What is expected: The lines from the start of the data up to and including the one with "lines_added stats = 3%Z /\ lines_deleted stats = 1%Z))" should be returned exactly, and nothing else.

Data for this exercise:
(** C6: the added and deleted totals are the two independent sums over the
    records of the numstat listing, a binary marker counting as zero and
    blank or malformed lines being skipped, and the net is their difference;
    the listing of the scenario ([3 1 README.md] and the binary line
    [- - image.png]) gives 3 added and 1 deleted. *)
Theorem numstat_totals (W : World) (username : string) (st st' : State) (stats : LocStats) :
  get_lines_of_code W username st = (Ok stats, st') ->
  (exists listing,
     listing_of W (self_ st) (numstat_command (self_ st) username) = Some listing
     /\ lines_added stats = sum_Z (List.map fst (numstat_records listing))
     /\ lines_deleted stats = sum_Z (List.map snd (numstat_records listing))
     /\ (listing = Sample.unlines [Sample.tabbed ["3"; "1"; "README.md"];
                                   Sample.tabbed ["-"; "-"; "image.png"]] ->
         lines_added stats = 3%Z /\ lines_deleted stats = 1%Z))
  /\ net_lines stats = (lines_added stats - lines_deleted stats)%Z.
Proof.
  rewrite get_lines_of_code_unfold.
  pose proof (run_git_command_listing W (names_command (self_ st) username) st) as H1.
  destruct (run_git_command W _ st) as [[names|e] st1] eqn:R1; [|discriminate].
  assert (Hself : self_ st1 = self_ st) by apply (run_git_command_self _ _ _ _ _ R1).
  pose proof (run_git_command_listing W (numstat_command (self_ st) username) st1) as H2.
  rewrite Hself in H2.
  destruct (run_git_command W _ st1) as [[numstat|e] st2] eqn:R2; [|discriminate].
  cbn zeta. intros [= <- <-]. cbn [lines_added lines_deleted net_lines].
  split; [|reflexivity].
  destruct (listing_of W (self_ st) (numstat_command (self_ st) username)) as [listing|].
  - destruct H2 as (st2' & [= <- <-] & _).
    exists numstat. rewrite fold_numstat_step. unfold numstat_records. cbn [fst snd].
    split; [reflexivity|]. split; [lia|]. split; [lia|].
    intros ->. vm_compute. split; reflexivity.
  - destruct H2 as (e & st2' & [=]).
Qed.

Module Sample_C6.

(** The scenario: one text file changed and one binary file. *)
Definition scenario : World :=
  Sample.with_spawn
    (Sample.git_in "."
       {| Sample.l_oneline := "a1a1a1a initial";
          Sample.l_hashes := "a1a1a1a0";
          Sample.l_recent := "";
          Sample.l_dates := "2024-02-01";
          Sample.l_names := Sample.unlines ["README.md"; "image.png"];
          Sample.l_numstat :=
            Sample.unlines [Sample.tabbed ["3"; "1"; "README.md"];
                            Sample.tabbed ["-"; "-"; "image.png"]] |})
    Sample.bare.

End Sample_C6.

Lemma numstat_totals_witness :
  exists stats st',
    get_lines_of_code Sample_C6.scenario "alice" (Sample.start ".") = (Ok stats, st')
    /\ lines_added stats = 3%Z /\ lines_deleted stats = 1%Z /\ net_lines stats = 2%Z.
Proof.
  destruct (get_lines_of_code Sample_C6.scenario "alice" (Sample.start "."))
    as [[stats|e] st'] eqn:E; [|vm_compute in E; discriminate E].
  exists stats, st'. split; [reflexivity|].
  destruct (numstat_totals Sample_C6.scenario "alice" (Sample.start ".") st' stats E)
    as [(listing & Hl & _ & _ & Hscenario) Hnet].
  vm_compute in Hl. injection Hl as <-.
  destruct (Hscenario eq_refl) as [Ha Hd].
  rewrite Hnet, Ha, Hd. repeat split; reflexivity.
Defined.

(** The net may be negative: one line added, four deleted. *)
Lemma net_lines_negative :
  let totals := fold_left numstat_step (lines_of (Sample.tabbed ["1"; "4"; "a.c"])) (0, 0)%Z in
  (fst totals - snd totals = -3)%Z.
Proof. reflexivity. Qed.

(** A line whose count field [int] refuses is skipped as a whole: a count
    that starts with the separator FS (which [str.strip] would remove, but
    [int] does not skip), and a count of more digits than [int] converts. *)
Example numstat_skips_refused_counts :
  fold_left numstat_step
    (lines_of (Sample.unlines [Sample.tabbed ["2"; "3"; "a.c"];
                               Sample.tabbed [String (ascii_of_nat 28) "4"; "1"; "b.c"]]))
    (0, 0)%Z = (2, 3)%Z
  /\ fold_left numstat_step
       (lines_of (Sample.unlines [Sample.tabbed ["2"; "3"; "a.c"];
                                  Sample.tabbed ["1"; PyStr.repeat_char "9" 4301; "b.c"]]))
       (0, 0)%Z = (2, 3)%Z
  /\ fold_left numstat_step
       (lines_of (Sample.unlines [Sample.tabbed ["2"; "3"; "a.c"];
                                  Sample.tabbed [" +4 "; "1"; "b.c"]]))
       (0, 0)%Z = (6, 4)%Z.
Proof. repeat split; vm_compute; reflexivity. Qed.

(** *** Current line counts *)

Module Sample_C8.

(** The tool started in [/home/u] on the checkout [/srv/proj], which holds
    [a.py] with three lines; [/home/u] has no such file. *)
Definition elsewhere : World :=
  {| getcwd := "/home/u";
     fs := fun p =>
       if String.eqb p "/srv/proj/a.py" then Some (Reg (Some ["x = 1"; "y = 2"; "print(x)"]))
       else if String.eqb p "/srv/proj" || String.eqb p "/srv/proj/.git"
               || String.eqb p "/home/u" then Some Dir
       else None;
     spawn := Sample.git_in "/srv/proj"
       {| Sample.l_oneline := "a1a1a1a add a.py";
          Sample.l_hashes := "a1a1a1a0";
          Sample.l_recent := "";
          Sample.l_dates := "2024-02-01";
          Sample.l_names := "a.py";
          Sample.l_numstat := Sample.tabbed ["3"; "0"; "a.py"] |};
     github_token := None;
     http_get := http_get Sample.bare;
     json_loads := json_loads Sample.bare;
     json_dumps := json_dumps Sample.bare;
     py_repr := py_repr Sample.bare;
     weekday_of := weekday_of Sample.bare;
     now_text := now_text Sample.bare;
     now_iso := now_iso Sample.bare |}.

(** The same checkout with the tool started inside it. *)
Definition inside : World :=
  {| getcwd := "/srv/proj";
     fs := fs elsewhere; spawn := spawn elsewhere; github_token := None;
     http_get := http_get Sample.bare;
     json_loads := json_loads Sample.bare;
     json_dumps := json_dumps Sample.bare;
     py_repr := py_repr Sample.bare;
     weekday_of := weekday_of Sample.bare;
     now_text := now_text Sample.bare;
     now_iso := now_iso Sample.bare |}.

Definition st0 : State := Sample.start "/srv/proj".

Definition loc (W : World) : option (Z * Z * list (string * Z)) :=
  match fst (get_lines_of_code W "alice" st0) with
  | Ok stats => Some (files_modified stats, total_loc stats, largest_files stats)
  | Raise _ => None
  end.

End Sample_C8.

(** C8, the code at a failing input: [a.py] is a touched path that exists as
    a regular file under the repository root [/srv/proj], where [validate_repo]
    leaves [self.repo_path], but the tool runs in [/home/u] and looks the
    path up there: no line is counted.  Started inside the checkout the same
    file counts with its three lines. *)
Theorem get_lines_of_code_ignores_repo_root :
  fst (validate_repo Sample_C8.elsewhere Sample_C8.st0) = Ok true
  /\ repo_path (self_ (snd (validate_repo Sample_C8.elsewhere Sample_C8.st0))) = "/srv/proj"
  /\ fs Sample_C8.elsewhere (PyPath.join "/srv/proj" "a.py")
     = Some (Reg (Some ["x = 1"; "y = 2"; "print(x)"]))
  /\ Sample_C8.loc Sample_C8.elsewhere = Some (1%Z, 0%Z, [])
  /\ Sample_C8.loc Sample_C8.inside = Some (1%Z, 3%Z, [("a.py", 3%Z)]).
Proof. repeat split; vm_compute; reflexivity. Qed.

(** ** The request-count resolver *)

Section Resolver.

Variable W : World.
Variable username : string.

Output for this exercise:
(** C6: the added and deleted totals are the two independent sums over the
    records of the numstat listing, a binary marker counting as zero and
    blank or malformed lines being skipped, and the net is their difference;
    the listing of the scenario ([3 1 README.md] and the binary line
    [- - image.png]) gives 3 added and 1 deleted. *)
Theorem numstat_totals (W : World) (username : string) (st st' : State) (stats : LocStats) :
  get_lines_of_code W username st = (Ok stats, st') ->
  (exists listing,
     listing_of W (self_ st) (numstat_command (self_ st) username) = Some listing
     /\ lines_added stats = sum_Z (List.map fst (numstat_records listing))
     /\ lines_deleted stats = sum_Z (List.map snd (numstat_records listing))
     /\ (listing = Sample.unlines [Sample.tabbed ["3"; "1"; "README.md"];
                                   Sample.tabbed ["-"; "-"; "image.png"]] ->
         lines_added stats = 3%Z /\ lines_deleted stats = 1%Z))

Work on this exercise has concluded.